Spark Enhanced Open Source Feature: Optimized SQL Query of Cross-Source Data

Scenario

Enterprises usually store massive data, such as from various databases and warehouses, for management and information collection. However, diversified data sources, hybrid dataset structures, and scattered data storage lower query efficiency.

The open source Spark only supports simple filter pushdown during querying of multi-source data. The SQL engine performance is deteriorated due of a large amount of unnecessary data transmission. The pushdown function is enhanced, so that aggregate, complex projection, and complex predicate can be pushed to data sources, reducing unnecessary data transmission and improving query performance.

Only the JDBC data source supports pushdown of query operations, such as aggregate, projection, predicate, aggregate over inner join, and aggregate over union all. All pushdown operations can be enabled based on your requirements.

Table 1 Enhanced query of cross-source query

Module

Before Enhancement

After Enhancement

aggregate

The pushdown of aggregate is not supported.

  • Aggregation functions including sum, avg, max, min, and count are supported.

    Example: select count(*) from table

  • Internal expressions of aggregation functions are supported.

    Example: select sum(a+b) from table

  • Calculation of aggregation functions is supported. Example: select avg(a) + max(b) from table

  • Pushdown of having is supported.

    Example: select sum(a) from table where a>0 group by b having sum(a)>10

  • Pushdown of some functions is supported.

    Pushdown of lines in mathematics, time, and string functions, such as abs(), month(), and length() are supported. In addition to the preceding built-in functions, you can run the SET command to add functions supported by data sources.

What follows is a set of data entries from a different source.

(* ===== verification/SnapshotRestore.v ===== *)
(** * Restoring a snapshot

    What a member does with an envelope it received:
    [into_authoritative_snapshot] of [klights-replication/src/snapshot.rs] turns
    it into the persistence payload, [validate_snapshot] of
    [klights-cluster-store/src/durable_recovery.rs] checks it, and
    [klights-cluster-datastore/src/sqlite/recovery/restore.rs] replaces the
    replicated tables in one transaction: everything is deleted, the operations
    are applied in order, and counters, floors and cluster metadata are set.  A
    failed statement fails the whole function and the transaction is dropped.

    The JSON text of a voter list is a parameter, with the parameters of the
    state machine.  A failure of the transaction is kept as it is; the sorting of
    such failures by words of their text, in [store.rs], is left out. *)

From S2P Require Import Prelude Text Json Watch KeyCodec LogApply ResourceShape SqliteState CommittedApply Replay SnapshotCapture.

Local Open Scope string_scope.
Local Open Scope rs_scope.

(** ** The payload *)

Record AuthoritativeSnapshot := mkAuthoritative {
  as_operations : list SnapshotRestoreOperation;
  as_current_rv : Z;
  as_position : option WatchReplayPosition;
  as_replay_floors : option (list DurableReplayFloor);
  as_metadata : option ClusterMetadata;
  as_membership : SnapshotMembership;
  as_command_codec_activation_version : option Z
}.

Definition floor_resource_version (f : DurableReplayFloor) : Z :=
  match floor_boundary f with LegacyResourceVersion rv _ => rv | ExactBoundary p => pos_resource_version p end.

Definition floor_event_id (f : DurableReplayFloor) : Z :=
  match floor_boundary f with LegacyResourceVersion _ id => id | ExactBoundary p => pos_event_id p end.

Definition floor_is_exact (f : DurableReplayFloor) : bool :=
  match floor_boundary f with ExactBoundary _ => true | _ => false end.

#[export] Instance DurableReplayTarget_eq_dec : EqDecision DurableReplayTarget.
Proof. solve_decision. Defined.

Definition validate_position (current_rv : Z) (position : option WatchReplayPosition) : snapshot_result unit :=
  match position with
  | None => Ok tt
  | Some p =>
      if (pos_resource_version p <? 0)%Z || (pos_event_id p <? 0)%Z || negb (pos_filter_through p =? 0)%Z
      then Err (InvalidSnapshot (BadPosition p))
      else if negb (current_rv =? pos_resource_version p)%Z
      then invalid ("snapshot resourceVersion " +:+ to_string current_rv +:+ " does not match allocator position "
                    +:+ to_string (pos_resource_version p))
      else Ok tt
  end.

(** The watch rows of an operation; [seen] are the identifiers before it. *)
Fixpoint validate_events (position : option WatchReplayPosition) (mutations : list LogApplyMutation) (seen : list Z)
    : snapshot_result (list Z) :=
  match mutations with
  | [] => Ok seen
  | PutWatchEvent row :: mutations' =>
      match wr_event_id row, position with
      | None, Some _ => invalid "positioned authoritative snapshot watch row is missing its durable event ID"
      | None, None => validate_events position mutations' seen
      | Some event_id, _ =>
          if (event_id <=? 0)%Z || is_some_and position (fun p => (pos_event_id p <? event_id)%Z)
          then invalid ("snapshot watch event ID " +:+ to_string event_id +:+ " is outside its allocator boundary")
          else if existsb (Z.eqb event_id) seen
          then invalid ("snapshot contains duplicate watch event ID " +:+ to_string event_id)
          else validate_events position mutations' (event_id :: seen)
      end
  | _ :: mutations' => validate_events position mutations' seen
  end.

Fixpoint validate_operations (current_rv : Z) (position : option WatchReplayPosition)
    (operations : list SnapshotRestoreOperation) (seen : list Z) : snapshot_result unit :=
  match operations with
  | [] => Ok tt
  | operation :: operations' =>
      let rv := sro_resource_version operation in
      if (rv <=? 0)%Z || (current_rv <? rv)%Z
      then invalid ("snapshot commit resourceVersion " +:+ to_string rv +:+ " is outside 1..="
                    +:+ to_string current_rv)
      else
        let? seen := validate_events position (sro_mutations operation) seen in
        validate_operations current_rv position operations' seen
  end.

Fixpoint validate_floors (current_rv : Z) (position : option WatchReplayPosition) (floors : list DurableReplayFloor)
    (seen : list DurableReplayTarget) : snapshot_result unit :=
  match floors with
  | [] => Ok tt
  | floor :: floors' =>
      if bool_decide (floor_target floor ∈ seen) then invalid "snapshot contains duplicate replay-floor target"
      else if (current_rv <? floor_resource_version floor)%Z
      then invalid ("snapshot replay-floor resourceVersion " +:+ to_string (floor_resource_version floor)
                    +:+ " exceeds current resourceVersion " +:+ to_string current_rv)
      else
        try? (if floor_is_exact floor then
                match position with
                | None => invalid "exact replay floor requires a positioned snapshot"
                | Some p =>
                    if (pos_event_id p <? floor_event_id floor)%Z
                    then invalid ("snapshot replay-floor event ID " +:+ to_string (floor_event_id floor)
                                  +:+ " exceeds allocator high-water " +:+ to_string (pos_event_id p))
                    else Ok tt
                end
              else Ok tt) in
        validate_floors current_rv position floors' (floor_target floor :: seen)
  end.

Definition validate_snapshot (snapshot : AuthoritativeSnapshot) : snapshot_result unit :=
  let current_rv := as_current_rv snapshot in
  if (current_rv <? 0)%Z then invalid "authoritative snapshot resourceVersion must be non-negative"
  else if codec_not_v3 (as_command_codec_activation_version snapshot)
  then invalid "snapshot command codec activation version must be exact v3"
  else
    try? match as_metadata snapshot with
         | Some metadata =>
             try? validate_snapshot_metadata metadata (as_membership snapshot) in
             if negb (md_current_rv metadata =? current_rv)%Z
             then invalid ("snapshot metadata resourceVersion " +:+ to_string (md_current_rv metadata)
                           +:+ " does not match standalone resourceVersion " +:+ to_string current_rv)
             else Ok tt
         | None =>
             match as_membership snapshot with
             | LegacyOmitted => Ok tt
             | _ => invalid "snapshot without cluster metadata must use legacy-omitted membership"
             end
         end in
    try? validate_position current_rv (as_position snapshot) in
    try? validate_operations current_rv (as_position snapshot) (as_operations snapshot) [] in
    validate_floors current_rv (as_position snapshot) (unwrap_or [] (as_replay_floors snapshot)) [].

Definition try_new_restore_envelope (snapshot : AuthoritativeSnapshot) : snapshot_result AuthoritativeSnapshot :=
  try? validate_snapshot snapshot in Ok snapshot.

Definition raft_floor (f : RaftSnapshotReplayFloor) : snapshot_result DurableReplayFloor :=
  map_err (fun e => CorruptSnapshot (BadHistory e))
    (DurableReplayFloor_new (floor_target_of (rf_api_version f, rf_kind f, rf_namespace_key f))
       (rf_floor_resource_version f) (rf_floor_event_id f) (rf_position_is_exact f)).

Definition snapshot_membership (membership : option RaftSnapshotMembership) : SnapshotMembership :=
  match membership with
  | None => LegacyOmitted
  | Some RaftAuthoritativeAbsent => AuthoritativeAbsent
  | Some (RaftPresent m) => MembershipPresent m
  end.

Definition into_authoritative_snapshot {LogId StoredMembership}
    (data : @RaftSnapshotData LogId StoredMembership) : snapshot_result AuthoritativeSnapshot :=
  let position := (fun event_id => Position (rd_current_rv data) event_id 0) <$> rd_watch_event_high_water data in
  let? floors := match rd_watch_replay_floors data with
                 | None => Ok None
                 | Some floors => let? floors := collect_rows raft_floor floors in Ok (Some floors)
                 end in
  try_new_restore_envelope
    (mkAuthoritative (rd_operations data) (rd_current_rv data) position floors (rd_cluster_metadata data)
       (snapshot_membership (rd_cluster_membership data)) (rd_command_codec_activation_version data)).
Lemma created_tables y :
  db_resources (restore_created_rv_from_watch_history y)
  = mkResTables
      (map_imap (fun key row => Some (with_created_rv
         ((fun k uid => first_creation k.1.1.1 k.1.1.2 (Some k.1.2) k.2 uid (watch_events (db_watch y))) key (rw_uid row)) row))
         (namespaced_resources (db_resources y)))
      (map_imap (fun key row => Some (with_created_rv
         ((fun k uid => first_creation k.1.1 k.1.2 None k.2 uid (watch_events (db_watch y))) key (rw_uid row)) row))
         (cluster_resources (db_resources y)))
      (resource_labels (db_resources y)) (resource_fields (db_resources y)) (resource_owner_refs (db_resources y)).
Proof.
  unfold restore_created_rv_from_watch_history. cbn. f_equal; apply map_imap_ext; intros k; [by destruct k as [[[]]]|by destruct k as [[]]].
Qed.

Lemma same_bodies t t' key :
  content <$> cluster_resources t' = content <$> cluster_resources t ->
  content <$> namespaced_resources t' = content <$> namespaced_resources t -> body_at key t' = body_at key t.
Proof.
  intros Hc Hn. destruct key as [[[av kd] ns] nm]. unfold body_at.
  assert (Hd : forall r : option ResRow, rw_data <$> r = snd <$> (content <$> r)) by (by intros []).
  rewrite !Hd. destruct (is_empty ns).
  - apply (f_equal (lookup (av, kd, nm))) in Hc. rewrite !lookup_fmap in Hc. by rewrite Hc.
  - apply (f_equal (lookup (av, kd, ns, nm))) in Hn. rewrite !lookup_fmap in Hn. by rewrite Hn.
Qed.
(* ===== verification/LogDatabase.v ===== *)
(** * The databases the log produces

    Entries keep a database in the shape a snapshot needs: [database_ok] holds of
    the empty database, of what the delivery of a well-formed entry makes of it,
    and of a database restored from a snapshot of such a database.  Whatever a
    member has applied and installed, it can send a snapshot that the others can
    restore. *)

From stdpp Require Import sorting.
From S2P Require Import Prelude Text Json Watch Apply KeyCodec LogApply ResourceShape NodeSubnets SqliteState CommittedApply Replay SnapshotCapture SnapshotRestore SnapshotPages SnapshotSpec.

Local Open Scope string_scope.
Local Open Scope rs_scope.

(** ** The shape *)

(** A text that a replay floor accepts as part of its scope. *)
Definition plain (value : string) : Prop := reserved_identity value = false.

Definition plain_namespace (namespace : option string) : Prop :=
  match namespace with Some ns => plain ns | None => True end.

Section Shape.

Context (float_to_string : Z -> string).
Context (bound : Z).

Definition in_bound (rv : Z) : Prop := (0 < rv <= bound)%Z.

Definition namespaced_ok (key : NsKey) (row : ResRow) : Prop :=
  let '(api_version, kind, namespace, _) := key in
  in_bound (rw_resource_version row) /\ use_namespaced_table api_version kind (Some namespace) = true
  /\ plain api_version /\ plain kind /\ plain namespace.

Definition cluster_ok (key : ClusterKey) (row : ResRow) : Prop :=
  let '(api_version, kind, _) := key in
  in_bound (rw_resource_version row) /\ use_namespaced_table api_version kind None = false
  /\ plain api_version /\ plain kind /\ ~ (api_version = "v1" /\ kind = "Namespace").

Definition event_ok (row : EventRow) : Prop :=
  in_bound (ev_resource_version row) /\ plain (ev_api_version row) /\ plain (ev_kind row) /\ plain_namespace (ev_namespace row).

Definition floor_ok (seq : Z) (key : ClusterKey) (row : FloorRow) : Prop :=
  validate_replay_target (floor_target_of key) = Ok tt /\ key <> ("", "", "")
  /\ (0 <= fl_rv row <= bound)%Z /\ (0 <= fl_event_id row <= seq)%Z.

Record watch_ok (w : WatchTables) : Prop := {
  wo_seq : (0 <= watch_seq w <= i64_max)%Z;
  wo_ids : Forall (fun e => 0 < e.1 <= watch_seq w)%Z (watch_events w);
  wo_events : Forall (fun e => event_ok e.2) (watch_events w);
  wo_order : StronglySorted row_lt (watch_events w);
  wo_distinct : distinct_events (watch_events w);
  wo_floors : map_Forall (floor_ok (watch_seq w)) (watch_replay_floors w)
}.

Record resources_ok (t : ResourceTables) : Prop := {
  ro_namespaced : map_Forall namespaced_ok (namespaced_resources t);
  ro_cluster : map_Forall cluster_ok (cluster_resources t);
  ro_index : index_ok float_to_string t
}.

Definition subnet_rows_ok (t : SubnetTable) : Prop :=
  map_Forall (fun name row => sr_node_name row = name /\ name <> "") t
  /\ forall n n' r r', t !! n = Some r -> t !! n' = Some r' -> sr_subnet r = sr_subnet r' -> n = n'.

Definition dataplane_ok (name : string) (row : LogApplyNodeDataplaneRow) : Prop :=
  dr_node_name row = name /\ name <> "" /\ is_some_and (dr_port row) (fun port => negb ((0 <=? port) && (port <=? 65535)))%Z = false
  /\ (dr_mode row = "root" \/ dr_mode row = "rootless") /\ (dr_encryption row = "enabled" \/ dr_encryption row = "disabled").

Record tables_ok (s : SqliteState) : Prop := {
  to_resources : resources_ok (db_resources s);
  to_namespaces : map_Forall (fun name row => name <> "" /\ in_bound (ns_resource_version row)) (db_namespaces s);
  to_watch : watch_ok (db_watch s);
  to_outbox : map_Forall (fun key row => or_idempotency_key row = key /\ key <> "") (db_outbox s);
  to_watermarks : map_Forall (fun (key : string * Z) seq => (key.1 <> "" \/ 0 < key.2)%Z /\ (0 < seq)%Z) (db_watermarks s);
  to_cleanup : map_Forall (fun (key : string * string * string * string * string) row =>
      key <> ("", "", "", "", "") /\ in_bound (ci_resource_version row)) (db_cleanup s);
  to_subnets : subnet_rows_ok (db_subnets s);
  to_dataplane : map_Forall dataplane_ok (db_dataplane s)
}.

(** ** Watch history *)

Lemma distinct_sorted events :
  distinct_events events <-> StronglySorted (fun e' e : Z * EventRow => same_identity_rv e.2 e'.2 = false) events.
Proof.
  split.
  - induction events as [|e events IH]; intros Hd; [constructor|]. constructor.
    + apply IH. intros b x a x' -> Hin. apply (Hd (e :: b) x a x'); [done|by right].
    + apply Forall_forall. intros x Hx. apply list_elem_of_split in Hx as (b & a & ->). apply (Hd (e :: b) x a e); [done|by left].
  - intros Hs b e a e' -> Hin. apply StronglySorted_app in Hs as (Hall & _). apply Hall; [done|by left].
Qed.

Lemma sorted_filter {A} (R : relation A) (P : A -> Prop) `{!forall x, Decision (P x)} l :
  StronglySorted R l -> StronglySorted R (filter P l).
Proof.
  induction 1 as [|x l _ IH Hx]; [constructor|]. rewrite filter_cons. destruct (decide (P x)); [|done]. constructor; [done|].
  apply Forall_forall. intros y [_ Hy]%list_elem_of_filter. by eapply Forall_forall in Hx.
Qed.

    Example: select sum(abs(a)) from table

  • Pushdown of limit and order by after aggregate is supported. However, the pushdown is not supported in Oracle, because Oracle does not support limit.

    Example: select sum(a) from table where a>0 group by b order by sum(a) limit 5

projection

Only pushdown of simple projection is supported. Example: select a, b from table

  • Complex expressions can be pushed down.

    Example: select (a+b)*c from table

  • Some functions can be pushed down. For details, see the description below the table.

    Example: select length(a)+abs(b) from table

  • Pushdown of limit and order by after projection is supported.

    Example: select a, b+c from table order by a limit 3

predicate

Only simple filtering with the column name on the left of the operator and values on the right is supported. Example:

select * from table where a>0 or b in ("aaa", "bbb")

  • Complex expression pushdown is supported.

    Example: select * from table where a+b>c*d or a/c in (1, 2, 3)

  • Some functions can be pushed down. For details, see the description below the table.

    Example: select * from table where length(a)>5

aggregate over inner join

Related data from the two tables must be loaded to Spark. The join operation must be performed before the aggregate operation.

The following functions are supported:

  • Aggregation functions including sum, avg, max, min, and count are supported.

  • All aggregate operations can be performed in a same table. The group by operations can be performed on one or two tables and only inner join is supported.

The following scenarios are not supported:

  • aggregate cannot be pushed down from both the left- and right-join tables.

  • aggregate contains operations, for example, sum(a+b).

  • aggregate operations, for example, sum(a)+min(b).

aggregate over union all

Related data from the two tables must be loaded to Spark. union must be performed before aggregate.

Supported scenarios:

Aggregation functions including sum, avg, max, min, and count are supported.

Unsupported scenarios:

  • aggregate contains operations, for example, sum(a+b).

  • aggregate operations, for example, sum(a)+min(b).

Precautions

  • If external data source is Hive, query operation cannot be performed on foreign tables created by Spark.

  • Only MySQL and MPPDB data sources are supported.